■ Provided data ■
***

(** * Facility location with patterns: the notebook's model builder

    A shallow embedding of [Facility_Location_Pattern.ipynb]: the data cell
    (instance data, pattern enumeration, the three assertions), the cells that
    declare the variables, precompute the pattern costs, set the objective and
    add the three families of constraints, and the final call of the solver.

    The notebook is a sequence of statements over global names and a solver
    model object; it is embedded as a state-and-exception monad over the
    notebook's mutable globals. *)

From stdpp Require Import gmap strings list fin_maps sorting.
From Stdlib Require Import ZArith Lia.

Local Open Scope Z_scope.
Local Open Scope nat_scope.
(** C6: for every parsed file, the walk ends without a panic and the first
    node of the File it leaves is the Package node: its name is the
    package identifier, and its span runs from the offset of the package
    keyword to the offset of the end of that identifier. *)
Theorem package_Node_comes_first (fset : FileSet) (n : ast.File) :
  exists file pkg rest,
    Walk Visit n (new_visitor fset) =
      Ret {| FileSet_ := fset; File_ := Some file;
             Blocks := walked_Blocks n |} /\
    Nodes file = pkg :: rest /\
    n_Type pkg = PackageNode /\
    n_Name pkg = Name (f_Name n) /\
    rs_Start (n_Span pkg) = Offset (Position fset (Package n)) /\
    rs_End (n_Span pkg) = Offset (Position fset (Ident_End (f_Name n))).
Proof.
  eexists. eexists. eexists. split; [apply Walk_spec |].
  simpl. repeat split.
Qed.

(** C7: for every parsed file and every function declaration at its top
    level, the File the walk leaves has a Function node named after the
    function whose span starts at the offset where the declaration starts
    (its func keyword) and ends at the offset where its body ends, or
    where its signature ends when it has no body. *)
Theorem function_Node_covers_declaration (fset : FileSet) (n : ast.File)
    (d : FuncDecl) :
  In (FuncDecl_ d) (Decls n) ->
  exists fv file node,
    Walk Visit n (new_visitor fset) = Ret fv /\
    File_ fv = Some file /\
    In node (Nodes file) /\
    n_Type node = FunctionNode /\
    n_Name node = Name (fd_Name d) /\
    rs_Start (n_Span node) =
      Offset (Position fset (Subtree_Pos (fd_Type d))) /\
    rs_End (n_Span node) =
      Offset (Position fset
                (match fd_Body d with
                 | Some body => Subtree_End body
                 | None => Subtree_End (fd_Type d)
                 end)).
Proof.
  intros Hd.
  eexists. exists (walked_File fset n), (createFunc fset d).
  split; [apply Walk_spec |].
  split; [reflexivity |].
  split; [| repeat split].
  simpl. right. apply in_map. now apply FuncDecls_In.
Qed.
(** C5.  In mode contain the fitter returns what the letterbox policy
    describes, and fails where it fails: the content size is
    [(width, round(width / srcRatio))] when [srcRatio > tgtRatio] and
    [(round(height * srcRatio), height)] otherwise, the source is
    resized to it and pasted on a black canvas of the frame size at the
    floor-divided centring offsets.  A source that is 1000 by 500 after
    normalization, fitted into 640 by 480, gives a 640 by 320 content
    region pasted at (0, 80): rows 0 to 79 and 400 to 479 are black. *)
Theorem contain_letterboxes img width height :
  let src := normalized img in
  let run := resize_to_fit img (width, height) "contain" in
  agree (outcome run) (letterbox src width height)
  /\ (forall newW newH,
        contain_content_size (PIL.width src) (PIL.height src) width height
        = Ok (newW, newH) ->
        1 <= newW -> 1 <= newH -> 0 <= width -> 0 <= height ->
        calls run
        = [CExifTranspose; CConvert "RGB"; CResize (newW, newH);
           CNew "RGB" (width, height) [0; 0; 0];
           CPaste ((width - newW) / 2, (height - newH) / 2)])
  /\ (PIL.size src = (1000, 500) -> width = 640 -> height = 480 ->
      contain_content_size 1000 500 640 480 = Ok (640, 320)
      /\ calls run
         = [CExifTranspose; CConvert "RGB"; CResize (640, 320);
            CNew "RGB" (640, 480) [0; 0; 0]; CPaste (0, 80)]
      /\ exists im,
           outcome run = Ok im
           /\ PIL.size im = (640, 480)
           /\ (forall x y, 0 <= x < 640 -> 0 <= y < 80 \/ 400 <= y < 480 ->
                 px im x y = [0; 0; 0])
           /\ (forall x y, 0 <= x < 640 -> 80 <= y < 400 ->
                 px im x y
                 = lanczos_px (1000, 500) (px src) (640, 320) x (y - 80))).
Proof.
  intros src run.
  pose proof (contain_agrees img width height) as Hagree.
  split; [exact Hagree|]. split; [apply contain_calls|].
  intros Hsz -> ->. split; [exact content_size_example|].
  split.
  { subst run. rewrite (contain_calls img 640 480 640 320); try lia; [done|].
    fold src. unfold PIL.width, PIL.height. rewrite Hsz. exact content_size_example. }
  fold src run in Hagree.
  remember (outcome run) as res eqn:Hres.
  unfold letterbox in Hagree. unfold PIL.width at 1, PIL.height at 1 in Hagree.
  rewrite Hsz in Hagree. cbn [fst snd] in Hagree.
  rewrite content_size_example in Hagree. cbn [rbind] in Hagree.
  unfold resize, new, bind, tell, ret, raise, outcome in Hagree.
  rewrite Hsz in Hagree.
  destruct (decide ((1000, 500) = (640, 320))) as [Hbad|_]; [discriminate|].
  cbn in Hagree.
  destruct res as [im|]; [|done]. symmetry in Hres.
  destruct Hagree as (_ & Hsize & _ & Hpx).
  exists im. split; [done|]. split; [exact Hsize|].
  split; intros x y Hx Hy; rewrite Hpx;
    unfold letterboxed, PIL.width, PIL.height; cbn [px PIL.size fst snd];
    change ((640 - 640) / 2) with 0; change ((480 - 320) / 2) with 80;
    change (80 + 320) with 400; change (0 + 640) with 640.
  - destruct (Z.leb_spec 80 y), (Z.ltb_spec y 400); try lia;
      by rewrite ?andb_false_r.
  - destruct (Z.leb_spec 0 x), (Z.ltb_spec x 640), (Z.leb_spec 80 y),
      (Z.ltb_spec y 400); try lia.
    cbn. by rewrite Z.sub_0_r.
Qed.
(** C6 (amended).  For a mode outside cover, contain and exact the
    fitter raises, and it does so after the orientation transpose and
    the RGB conversion and before anything else: the transpose and the
    conversion are the only library calls made, no resampling, canvas,
    paste or crop.  When the two aspect ratios can be computed the
    exception is the unknown-mode [ValueError]. *)
Theorem unknown_mode_fails_after_normalizing img tw th mode :
  ~ known_mode mode ->
  let run := resize_to_fit img (tw, th) mode in
  calls run = [CExifTranspose; CConvert "RGB"]
  /\ (exists e, outcome run = Raise e)
  /\ (is_ok (int_truediv (width (normalized img)) (height (normalized img))) = true ->
      is_ok (int_truediv tw th) = true ->
      outcome run = Raise (ValueError ("Unknown resize mode: " ++ mode))).
Proof.
  intros Hk run. subst run.
  destruct (not_known_mode mode Hk) as (He & Hc & Hv).
  unfold width, height, normalized. cbn [PIL.size].
  run_fit. rewrite He, Hc, Hv.
  destruct (PIL.size (transposed img)) as [sw sh]. cbn [fst snd].
  destruct (int_truediv sw sh); cbn;
    [|split_and!; [done|by eexists|intros; discriminate]].
  destruct (int_truediv tw th); cbn;
    split_and!; try done; try (by eexists); intros; discriminate.
Qed.

(** C2, at the input where the code departs from it.  A source of 4000
    by 2 fitted into 640 by 480 in mode contain: the content height is
    [round(640 / 2000.0) = 0], the resize to 640 by 0 is refused, and no
    image is returned. *)
Theorem contain_thin_source_raises :
  resize_to_fit (gradient 4000 2) (640, 480) "contain"
  = ([CExifTranspose; CConvert "RGB"; CResize (640, 0)],
     Raise (ValueError "height and width must be > 0")).
Proof. vm_compute. reflexivity. Qed.
End FitterFacts.

(** ** The overlay stage *)

Section OverlayFacts.
Context `{Backend}.

Lemma deref_some (st : store) r im : st !! r = Some im -> deref r st = (st, Ok im).
Proof. intros Hr. unfold deref. by rewrite Hr. Qed.

Lemma copy_run (st : store) r im :
  st !! r = Some im ->
  copy r st = (<[fresh (dom st) := im]> st, Ok (fresh (dom st))).
Proof. intros Hr. unfold copy, hbind. by rewrite (deref_some st r im Hr). Qed.

Lemma fresh_ref_unused (st : store) : st !! fresh (dom st) = None.
Proof. apply not_elem_of_dom. apply is_fresh. Qed.

Lemma draw_text_run (st : store) r im xy text f fill :
  st !! r = Some im ->
  draw_text r xy text f fill st
  = (<[r := with_px im (text_px f text xy fill im)]> st, Ok tt).
Proof. intros Hr. unfold draw_text, hbind. by rewrite (deref_some st r im Hr). Qed.

(** The drawing loop changes the one object it draws on, into [drawn]. *)
Lemma draw_lines_run r x items : forall (st : store) im y,
  st !! r = Some im ->
  draw_lines r x y items st = (<[r := drawn im x y items]> st, Ok tt).
Proof.
  induction items as [|[[text f] h] rest IH]; intros st im y Hr.
  - cbn. by rewrite insert_id.
  - cbn [draw_lines drawn]. unfold hbind at 1.
    rewrite (draw_text_run st r im _ text f _ Hr).
    unfold hbind at 1.
    erewrite draw_text_run by apply lookup_insert_eq.
    rewrite insert_insert_eq.
    erewrite IH by apply lookup_insert_eq.
    by rewrite insert_insert_eq.
Qed.

Lemma measure_lengths lines ws hs :
  measure lines = (ws, hs) ->
  List.length ws = List.length lines /\ List.length hs = List.length lines.
Proof.
  revert ws hs. induction lines as [|[text f] rest IH]; intros ws hs.
  - cbn. by intros [= <- <-].
  - cbn [measure]. destruct (textbbox text f) as [[[x0 y0] x1] y1].
    destruct (measure rest) as [ws' hs'].
    intros [= <- <-]. destruct (IH ws' hs' eq_refl). cbn. lia.
Qed.

(** Each measured height is the height of the line's bounding box. *)
Lemma measure_heights lines ws hs :
  measure lines = (ws, hs) ->
  hs = map (fun '(text, f) => let '(_, y0, _, y1) := textbbox text f in y1 - y0) lines.
Proof.
  revert ws hs. induction lines as [|[text f] rest IH]; intros ws hs.
  - cbn. by intros [= <- <-].
  - cbn [measure map]. destruct (textbbox text f) as [[[x0 y0] x1] y1].
    destruct (measure rest) as [ws' hs'].
    intros [= <- <-]. by rewrite (IH ws' hs' eq_refl).
Qed.

Lemma split_nonempty sep s : split sep s <> [].
Proof.
  destruct s as [|c r]; cbn; [done|].
  destruct (Ascii.eqb c sep); [done|]. by destruct (split sep r).
Qed.

(** C8.  With an empty identity text and an empty caption the overlay
    stage returns the reference it was given and leaves the store as it
    is: nothing is drawn and no object is created. *)
Theorem add_watermark_empty_is_noop (st : store) (img : ref) (margin : Z) :
  add_watermark img "" "" margin st = (st, Ok img).
Proof.
  unfold add_watermark. cbn [truthy negb andb].
  unfold hret. reflexivity.
Qed.

Lemma overlay_texts_nonempty identity_text caption_text :
  identity_text <> "" \/ caption_text <> "" ->
  overlay_texts identity_text caption_text <> [].
Proof.
  intros Htext Hnil. unfold overlay_texts in Hnil.
  apply app_eq_nil in Hnil as [Hid Hcap].
  destruct identity_text as [|c r].
  - destruct caption_text; [|discriminate Hcap].
    destruct Htext as [Hne|Hne]; apply Hne; reflexivity.
  - cbn [truthy] in Hid. by apply split_nonempty in Hid.
Qed.

Lemma overlay_lines_texts identity_text caption_text (fm fc : font) :
  map fst
    ((if truthy caption_text
      then (((if truthy identity_text
              then ([] ++ map (fun line => (line, fm)) (split "|" identity_text))
              else []) ++ [(caption_text, fc)]))
      else (if truthy identity_text
            then ([] ++ map (fun line => (line, fm)) (split "|" identity_text))
            else []))%list)
  = overlay_texts identity_text caption_text.
Proof.
  unfold overlay_texts.
  destruct (truthy identity_text), (truthy caption_text); cbn [app];
    rewrite ?map_app, ?map_map; cbn [map fst]; rewrite ?map_id, ?app_nil_r; done.
Qed.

***

■ What the exercise asks ■
Emit an exact copy of the lines spanning the start of the records to the line containing "(** C6: for", inclusive, and no other output.

■ Exercise result ■
(** * Facility location with patterns: the notebook's model builder

    A shallow embedding of [Facility_Location_Pattern.ipynb]: the data cell
    (instance data, pattern enumeration, the three assertions), the cells that
    declare the variables, precompute the pattern costs, set the objective and
    add the three families of constraints, and the final call of the solver.

    The notebook is a sequence of statements over global names and a solver
    model object; it is embedded as a state-and-exception monad over the
    notebook's mutable globals. *)

From stdpp Require Import gmap strings list fin_maps sorting.
From Stdlib Require Import ZArith Lia.

Local Open Scope Z_scope.
Local Open Scope nat_scope.
(** C6: for every parsed file, the walk ends without a panic and the first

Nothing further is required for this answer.